Puis, le tailleur, accroupi sur son paillasson : — « Personne ne parle donc de la fille d’Allain Perc’henn ? — Elle était, dimanche, au bourg, au comble de la joie, — bien portante et gaie comme un poisson, et tout de neuf habillée.

« Ce n’était pourtant pas une fleur, car Louis, son tailleur, — n’a pas une bonne coupe et ne sait pas son métier. — À peine de retour chez elle, la voilà de trembler : — trempée de sueur, la fièvre la prit.

« Sa tête est lourde, ses yeux sont clos, — et son teint est déja couleur de terre : — le recteur lui a donné l’absolution, avant la nuit, — et depuis, elle n’a pas repris connaissance.
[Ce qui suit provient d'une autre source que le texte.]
Lemma finish_step_ids p steps :
  step_id <$> finish_step p steps = step_id <$> steps.
Proof.
  apply list_eq. intros j. rewrite !list_lookup_fmap, finish_step_lookup.
  destruct (steps !! j); simpl; [|done].
  case_bool_decide; by rewrite ?finish_with_id.
Qed.

Lemma finish_all_ids ps : ∀ steps,
  step_id <$> foldl (λ steps p, finish_step p steps) steps ps = step_id <$> steps.
Proof.
  induction ps as [|p ps IH]; intros steps; simpl; [done|].
  by rewrite IH, finish_step_ids.
Qed.

Lemma tool_round_numbered calls st st' :
  tool_round env cfg calls st = (None, st') →
  1 ≤ iteration st → numbered st → numbered st'.
Proof.
  unfold tool_round. intros H Hit Hst.
  pose proof (start_tool_calls_numbered calls st Hit Hst) as [Hnum Hpass].
  destruct (start_tool_calls env cfg calls st) as [ps st1] eqn:Hstart.
  destruct (first_rejection ps); [done|].
  inversion H; subst; clear H. cbn [snd] in *.
  pose proof (resume_all_frame cfg (completion_order env ps) st1)
    as (_ & Hit' & _ & Hn & _). cbn zeta in Hit', Hn.
  unfold numbered, search_numbers.
  cbn [searchSteps totalSearchCount iteration set_messages].
  rewrite Hn, Hit', resume_all_steps, finish_all_ids. split; [done|].
  apply (proj1 (Forall_fmap step_id
                  (λ id, 1 ≤ step_pass id ≤ iteration st1) _)).
  rewrite finish_all_ids.
  by apply (proj2 (Forall_fmap step_id
                     (λ id, 1 ≤ step_pass id ≤ iteration st1) _)).
Qed.

Lemma agentic_loop_numbered st :
  numbered st →
  fst (agentic_loop env cfg (cfg_maxSteps cfg) st) = None →
  numbered (snd (agentic_loop env cfg (cfg_maxSteps cfg) st)).
Proof.
  intros Hst.
  apply (agentic_loop_ind env cfg numbered
           (λ o s, o = None → numbered s)); [done| |done|lia].
  intros s o [Hnum Hpass] _ Hstep.
  destruct (requested_frame env cfg s)
    as (_ & Hsteps & _ & Hit & _ & Hcnt & _).
  assert (Hreq : numbered (requested env cfg s)).
  { unfold numbered. rewrite Hsteps, Hit, Hcnt. split; [done|].
    eapply Forall_impl; [exact Hpass|]. intros x ?. cbn in *. lia. }
  destruct Hstep as [| | | | | |m tc calls s' _ _ Hround|];
    try done; try (intros _);
    unfold numbered, recovering, force_continuation in *; cbn;
    autorewrite with frame; try done.
  eapply tool_round_numbered; [exact Hround| |].
  - cbn. rewrite Hit. lia.
  - done.
Qed.

End StepIds.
« D’après ce que j’ai entendu et bien vu, — avec mes deux oreilles et mes deux yeux, — elle n’en reviendra pas. Hier soir, après mon souper, — j’entendis clairement un fantôme qui sonnait ses petites cloches.
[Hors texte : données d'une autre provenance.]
(** X7.  [decodeAudioData] reads the whole buffer under its array, not the
    window the array is.  It throws exactly when the byte count of that
    buffer is odd, when there are fewer 16-bit samples than channels (the
    empty buffer included), or when the channel count or the rate is
    outside what the context supports (zero channels included).  Otherwise
    the buffer has the requested channels and rate, [bytes / 2 / channels]
    frames (at least one) in every channel, a positive duration, and every
    sample in [-1, 1). *)
Theorem decodeAudioData_buffer (data : Uint8Array) (ctx : AudioContext)
    (rate : Q) (nc : nat) :
  decodeAudioData data ctx rate nc
    = decodeAudioData (Uint8Array_of (buffer data)) ctx rate nc /\
  (decodeAudioData data ctx rate nc = None <->
     Nat.odd (List.length (buffer data)) = true \/
     (List.length (buffer data) / 2 < nc)%nat \/
     nc = 0%nat \/ (maxChannels ctx < nc)%nat \/
     rate < minRate ctx \/ maxRate ctx < rate) /\
  (forall buf,
     decodeAudioData data ctx rate nc = Some buf ->
     numberOfChannels buf = nc /\
     GeminiPcm.sampleRate buf = rate /\
     GeminiPcm.length buf = (List.length (buffer data) / 2 / nc)%nat /\
     (0 < GeminiPcm.length buf)%nat /\
     List.length (channelData buf) = nc /\
     Forall (fun ch => List.length ch = GeminiPcm.length buf /\ Forall unit_sample ch)
            (channelData buf) /\
     0 < duration buf).
Proof.
  split; [reflexivity|].
  split; [|intros buf; apply decodeAudioData_facts].
  unfold decodeAudioData.
  pose proof (Int16Array_of_spec (buffer data)) as Hspec.
  destruct (Int16Array_of (buffer data)) as [l|].
  - destruct Hspec as (Hodd & Hlen & _). rewrite Hlen.
    destruct (createBuffer ctx nc (List.length (buffer data) / 2 / nc) rate)
      as [created|] eqn:Hb.
    + split; [discriminate|]. intros H. exfalso.
      assert (Hn : createBuffer ctx nc (List.length (buffer data) / 2 / nc) rate = None).
      { apply createBuffer_None.
        destruct H as [H|[H|[H|[H|[H|H]]]]]; try congruence; auto.
        destruct (Nat.eq_dec nc 0) as [Hz|Hz]; [auto|].
        right. right. left. apply Nat.div_small_iff; assumption. }
      congruence.
    + split; [intros _|reflexivity].
      apply createBuffer_None in Hb.
      destruct Hb as [H|[H|[H|[H|H]]]]; auto 7.
      destruct (Nat.eq_dec nc 0) as [Hz|Hz]; [auto|].
      right. left. apply Nat.div_small_iff in H; assumption.
  - split; auto.
Qed.

Lemma decodeAudioData_buffer_witness :
  let window := {| buffer := [x00; x40; x00; xc0; x01; x00];
                   byteOffset := 2; byteLength := 2 |} in
  exists buf,
    decodeAudioData window Examples.required_context 24000 1 = Some buf /\
    channelData buf = [[16384 # 32768; -16384 # 32768; 1 # 32768]] /\
    0 < duration buf /\
    decodeAudioData window Examples.required_context 1 1 = None /\
    decodeAudioData window Examples.required_context 24000 33 = None.
Proof.
  intros window. eexists. split; [vm_compute; reflexivity|].
  split; [reflexivity|]. split; [|split].
  - apply (proj2 (proj2 (decodeAudioData_buffer window Examples.required_context 24000 1))).
    vm_compute. reflexivity.
  - apply (proj1 (proj2 (decodeAudioData_buffer window Examples.required_context 1 1))).
    right. right. right. right. left. reflexivity.
  - apply (proj1 (proj2 (decodeAudioData_buffer window Examples.required_context 24000 33))).
    right. left. cbn. lia.
Defined.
« Puis, je vis une charrette garnie de linceuls blancs, — et je reconnus bien les bœufs d’Allain Perc’henn (qui y étaient attelés). — Mes cheveux se dressèrent d’effroi et d’épouvante. — — mes genoux se choquaient et mes jambes tremblaient.

« Et à présent encore, quand je songe il ce que j’ai vu, — mon cœur est saisi et ma langue paralysée ! » — Pendant ce récit, aucun fuseau ne tourne, — et tout le monde se presse autour du foyer.





FIN.


  1. Ce conte est très-répandu à Plouaret et aux environs.
  2. Les croyances fatalistes ne sont pas aussi rares que l’on serait tenté de le croire, dans nos campagnes.
  3. Chaque conteur populaire a ordinairement une ou plusieurs formules pour commencer et pour finir ses récits. Ces formules lui sont parfois particulières et de son invention, et souvent elles sont communes aux conteurs d’une même région. La finale dont je donne ici la traduction est de l’invention de Garandel, et il s’en servait pour ses récits plaisants seulement.
  4. Mar plich ganeoc’h e selaoufet
    Eur werz’zo a-newez savet ; (bis)
    Eut werz’zo savet a-nevez,
    Grêt da verrerès Pontalc. (bis).

  5. Plomadec, opération agricole qui consiste à défoncer un terrain, avec des pelles, avant de l’ensemencer.
  6. Un pot au lait aurait été mis à sécher au soleil, dans la cour d’une ferme ; un crapaud y serait entre, puis on aurait rempli le pot de lait, sans s’en apercevoir ; ce lait aurait été servi aux laboureurs pour leur collation, au champ, et de là l’empoisonnement qui fait le sujet de ce gwerz.
    Les naturalistes nous assurent pourtant que le crapaud n’est pas un animal venimeux ; mais, les croyances populaires sont loin d’être toujours d’accord avec la science.
  7. Arruet eo ann noz, ha neuze peh-unan
    A dosta d’ann oaled, da domma euz ann tân ;
    Ar baotred ’zill kanab, pe wri koloënnou,
    Pe a ra togou plouz, pe wenv, kordennigou.